Началась тревога. Автобус остановился среди туч. Примчались два мотоцикла сопровождения. Мы с Уилкерсоном вытащили обвисающего Владимира на дорогу. За нами спрыгнули две юные девушки Тао и Эви Каризмас, дочери писателя, борца за окружающую среду. Полицейские остановили фермерский пикап. Владимира положили в кузов. Мы с Джефом и девушки расположились по краям, ухватившись за железные борта. Два мотоцикла и пикап начали головокружительный спуск с шоссе в близлежащую деревню, где была больница. Черноусенко лежал лицом к облачным проемам. Рубашка на груди расстегнута. Грозно выпирают ребра. Подвывает сирена. Болтается из стороны в сторону православный крестик.

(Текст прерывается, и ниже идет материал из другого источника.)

(** Every character of [s] that [str.isdigit] accepts is one that [int]
    accepts. *)
Definition all_decimal (s : pystr) : bool :=
  forallb (fun c => negb (is_digit c)
                    || match to_decimal c with Some _ => true | None => false end)
          s.

(** The number shown for the entry is a string whose digits are all
    decimal. *)
Definition number_prints (entry : pyval) : bool :=
  match number_value entry with
  | Ok (PyStr s) => all_decimal s
  | _ => false
  end.

(** What [process_file] of [app.py] hands to [save_to_json]: a truthy
    result of [process_logs]. *)
Definition stored_by_app (entry : pyval) : Prop :=
  exists lines file_name,
    App.process_logs lines file_name = Ok entry /\ truthy entry = true.

(** What the store file of [app.py] can be: missing, cut off, or a list of
    entries that [process_file] saved, without a surrogate in any string
    and no two with one file name. *)
Definition store_ok (disk : file_state) : Prop :=
  match disk with
  | Json db =>
      exists items,
        db = PyList items /\ Forall stored_by_app items /\
        has_surrogate db = false /\
        forall name, (List.length (entries_named name items) <= 1)%nat
  | _ => True
  end.

(** A run of [app.py]: [process_file] called for one file after the other,
    each with the lines read from it, its base name, and what the file
    system does during the call; the store file is what the calls share. *)
Definition app_runs (calls : list (faults * list pystr * pystr))
    (disk : file_state) : file_state :=
  fold_left
    (fun d call =>
       match call with
       | (io, lines, base_name) =>
           fst (App.process_file io lines base_name d)
       end) calls disk.

(* ================================================================== *)
(** * Strings and lists *)
(* ================================================================== *)

Lemma str_eqb_eq (a b : pystr) : str_eqb a b = true <-> a = b.
Proof.
  revert b; induction a as [|x a IH]; intros [|y b]; simpl;
    try (split; [discriminate | discriminate]); [tauto |].
  rewrite andb_true_iff, N.eqb_eq, IH.
  split; [intros [-> ->]; reflexivity | intros H; inversion H; auto].
Qed.

Lemma str_eqb_refl (a : pystr) : str_eqb a a = true.
Proof. apply str_eqb_eq; reflexivity. Qed.

Lemma str_eqb_neq (a b : pystr) : str_eqb a b = false <-> a <> b.
Proof.
  rewrite <- str_eqb_eq. destruct (str_eqb a b); split; congruence.
Qed.

Lemma str_contains_In (c : char) (s : pystr) :
  str_contains c s = true <-> In c s.
Proof.
  unfold str_contains. rewrite existsb_exists. split.
  - intros (x & Hin & Heq). apply N.eqb_eq in Heq. now subst.
  - intros Hin. exists c. split; [assumption | apply N.eqb_refl].
Qed.

Lemma str_contains_not_In (c : char) (s : pystr) :
  str_contains c s = false <-> ~ In c s.
Proof.
  rewrite <- str_contains_In. destruct (str_contains c s); split; congruence.
Qed.

Lemma str_split_not_nil (sep : char) (s : pystr) (m : Z) :
  str_split sep m s <> [].
Proof.
  revert m; induction s as [|c s IH]; intros m; simpl; [discriminate |].
  destruct ((c =? sep)%N && negb (m =? 0)); [discriminate |].
  destruct (str_split sep m s); discriminate.
Qed.

(** Splitting loses nothing: joining the segments gives the string back. *)
Lemma str_split_join (sep : char) (s : pystr) (m : Z) :
  join sep (str_split sep m s) = s.
Proof.
  revert m; induction s as [|c s IH]; intros m; simpl; [reflexivity |].
  destruct ((c =? sep)%N && negb (m =? 0)) eqn:E.
  - apply andb_true_iff in E as [E _]. apply N.eqb_eq in E. subst c.
    specialize (IH (m - 1)).
    destruct (str_split sep (m - 1) s) eqn:Es.
    + now apply str_split_not_nil in Es.
    + simpl. now rewrite <- IH.
  - specialize (IH m).
    destruct (str_split sep m s) as [|seg segs] eqn:Es.
    + now apply str_split_not_nil in Es.
    + rewrite <- IH. destruct segs; reflexivity.
Qed.

(** With no bound on the splits, no segment holds the separator. *)
Lemma str_split_no_sep (sep : char) (s : pystr) (m : Z) :
  m < 0 -> Forall (fun seg => ~ In sep seg) (str_split sep m s).
Proof.
  revert m; induction s as [|c s IH]; intros m Hm; simpl.
  - constructor; [intros [] | constructor].
  - replace (m =? 0) with false by (symmetry; apply Z.eqb_neq; lia).
    rewrite andb_true_r.
    destruct (c =? sep)%N eqn:E.
    + constructor; [intros [] | apply IH; lia].
    + specialize (IH m Hm).
      destruct (str_split sep m s) as [|seg segs].
      * constructor; [|constructor]. intros [H|[]].
        apply N.eqb_neq in E. congruence.
      * inversion IH; subst. constructor; [|assumption].
        intros [H|H]; [apply N.eqb_neq in E; congruence | contradiction].
Qed.

Lemma str_split_no_sep_single (sep : char) (s : pystr) (m : Z) :
  ~ In sep s -> str_split sep m s = [s].
Proof.
  revert m; induction s as [|c s IH]; intros m H; simpl; [reflexivity |].
  destruct (c =? sep)%N eqn:E.
  - apply N.eqb_eq in E. subst. exfalso. apply H. now left.
  - simpl. rewrite IH; [reflexivity |]. intros Hin. apply H. now right.
Qed.

Lemma str_split_zero (sep : char) (s : pystr) : str_split sep 0 s = [s].
Proof.
  induction s as [|c s IH]; simpl; [reflexivity |].
  rewrite andb_false_r, IH. reflexivity.
Qed.

Lemma str_split_sep_two (sep : char) (s : pystr) (m : Z) :
  m <> 0 -> In sep s -> (2 <= List.length (str_split sep m s))%nat.
Proof.
  revert m; induction s as [|c s IH]; intros m Hm Hin; [destruct Hin |].
  simpl. replace (m =? 0) with false by (symmetry; now apply Z.eqb_neq).
  rewrite andb_true_r.
  destruct (c =? sep)%N eqn:E.
  - simpl. pose proof (str_split_not_nil sep s (m - 1)).
    destruct (str_split sep (m - 1) s); [congruence | simpl; lia].
  - destruct Hin as [->|Hin]; [rewrite N.eqb_refl in E; discriminate |].
    specialize (IH m Hm Hin).
    destruct (str_split sep m s); simpl in *; lia.
Qed.

(** A line has fewer than two segments exactly when it holds no
    separator. *)
Lemma str_split_short (sep : char) (s : pystr) :
  (List.length (str_split sep (-1) s) < 2)%nat <-> ~ In sep s.
Proof.
  split.
  - intros Hlen Hin.
    pose proof (str_split_sep_two sep s (-1) ltac:(lia) Hin). lia.
  - intros H. rewrite str_split_no_sep_single by assumption. simpl. lia.
Qed.

Lemma cut_at_Some (sep : char) (s k v : pystr) :
  cut_at sep s = Some (k, v) <-> s = k ++ sep :: v /\ ~ In sep k.
Proof.
  revert k; induction s as [|c s IH]; intros k; simpl.
  - split; [discriminate |]. intros [H _]. destruct k; discriminate.
  - destruct (c =? sep)%N eqn:E.
    + apply N.eqb_eq in E. subst c. split.
      * intros H. inversion H; subst. split; [reflexivity | intros []].
      * intros [H Hk]. destruct k as [|x k]; simpl in H.
        -- inversion H; reflexivity.
        -- inversion H; subst. exfalso. apply Hk. now left.
    + apply N.eqb_neq in E. split.
      * destruct (cut_at sep s) as [[k' v']|] eqn:Ec; [|discriminate].
        intros H. inversion H; subst.
        destruct (proj1 (IH k') eq_refl) as [-> Hk]. split; [reflexivity |].
        intros [H1|H1]; [congruence | contradiction].
      * intros [H Hk]. destruct k as [|x k]; simpl in H.
        -- inversion H. congruence.
        -- inversion H; subst.
           rewrite (proj2 (IH k)); [reflexivity |].
           split; [reflexivity |]. intros Hin. apply Hk. now right.
Qed.

Lemma cut_at_None (sep : char) (s : pystr) :
  cut_at sep s = None <-> ~ In sep s.
Proof.
  induction s as [|c s IH]; simpl; [tauto |].
  destruct (c =? sep)%N eqn:E.
  - apply N.eqb_eq in E. split; [discriminate |]. intros H. exfalso. apply H. now left.
  - apply N.eqb_neq in E. destruct (cut_at sep s) as [[k v]|].
    + split; [discriminate |]. intros H. exfalso.
      assert (Hs : ~ In sep s) by (intros Hin; apply H; now right).
      apply IH in Hs. discriminate.
    + split; [|reflexivity]. intros _ [H|H]; [congruence |].
      now apply (proj1 IH).
Qed.

(** [s.split(sep, 1)] cuts [s] at its first separator. *)
Lemma str_split_once (sep : char) (s : pystr) :
  str_split sep 1 s =
  match cut_at sep s with
  | Some (k, v) => [k; v]
  | None => [s]
  end.
Proof.
  induction s as [|c s IH]; simpl; [reflexivity |].
  destruct (c =? sep)%N; simpl.
  - now rewrite str_split_zero.
  - rewrite IH. destruct (cut_at sep s) as [[k v]|]; reflexivity.
Qed.

Lemma len_app {A} (a b : list A) : len (a ++ b) = len a + len b.
Proof. unfold len. rewrite length_app. lia. Qed.

Lemma len_nonneg {A} (l : list A) : 0 <= len l.
Proof. unfold len. lia. Qed.

Lemma list_getitem_nth {A} (l : list A) (i : Z) (x : A) :
  0 <= i -> nth_error l (Z.to_nat i) = Some x -> list_getitem l i = Ok x.
Proof.
  intros Hi Hn. unfold list_getitem.
  assert (Hlt : (Z.to_nat i < List.length l)%nat)
    by (apply nth_error_Some; congruence).
  assert (E1 : (i <? 0) = false) by (apply Z.ltb_ge; lia).
  assert (E2 : (len l <=? i) = false) by (apply Z.leb_gt; unfold len; lia).
  cbv zeta. rewrite !E1, E2. cbn [orb]. now rewrite Hn.
Qed.

(** [l[-1]] is the last item. *)
Lemma list_getitem_last {A} (pre : list A) (x : A) :
  list_getitem (pre ++ [x]) (-1) = Ok x.
Proof.
  unfold list_getitem. change (-1 <? 0) with true. cbv iota zeta.
  rewrite len_app. change (len [x]) with 1.
  pose proof (len_nonneg pre).
  assert (E1 : (-1 + (len pre + 1) <? 0) = false) by (apply Z.ltb_ge; lia).
  assert (E2 : (len pre + 1 <=? -1 + (len pre + 1)) = false)
    by (apply Z.leb_gt; lia).
  rewrite E1, E2. cbn [orb].
  replace (Z.to_nat (-1 + (len pre + 1))) with (List.length pre + 0)%nat
    by (unfold len; lia).
  now rewrite nth_error_app2, Nat.add_comm, Nat.add_sub by lia.
Qed.

(** [l[len(l) - 2]] is the item before the last. *)
Lemma list_getitem_count {A} (pre : list A) (c x : A) :
  list_getitem (pre ++ [c; x]) (len (pre ++ [c; x]) - 2) = Ok c.
Proof.
  rewrite len_app. change (len [c; x]) with 2.
  pose proof (len_nonneg pre).
  apply list_getitem_nth; [lia |].
  replace (Z.to_nat (len pre + 2 - 2)) with (List.length pre + 0)%nat
    by (unfold len; lia).
  now rewrite nth_error_app2, Nat.add_comm, Nat.add_sub by lia.
Qed.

Вскоре мы прибыли.
В райцентре, очевидно, уже знали, что везут сеньора, которого еще вчера все видели по телевидению. По ухабистой мостовой мы продвигались через толпу сельчан, похожих на наших горных армян, таких же маленьких и широких. В патио больницы уже ждали доктор, фельдшер и две медсестры, тоже маленькие и широкие. Из окон выглядывали больные, их лица выражали едва ли не гомерический интерес: сеньор Серноухио, звезда экрана, почтил бессознательно их забытую Богом больничку!
Тао и Эви выпрыгнули первыми, две нежные столичные стиляжки в псевдонародных дизайнеровских пончо, каких здесь никогда и не видывали. Откидывая пряди и простирая руки, быстро заговорили на языке, который, хоть и был «мексиканским», возможно, был не совсем понятен окружающим.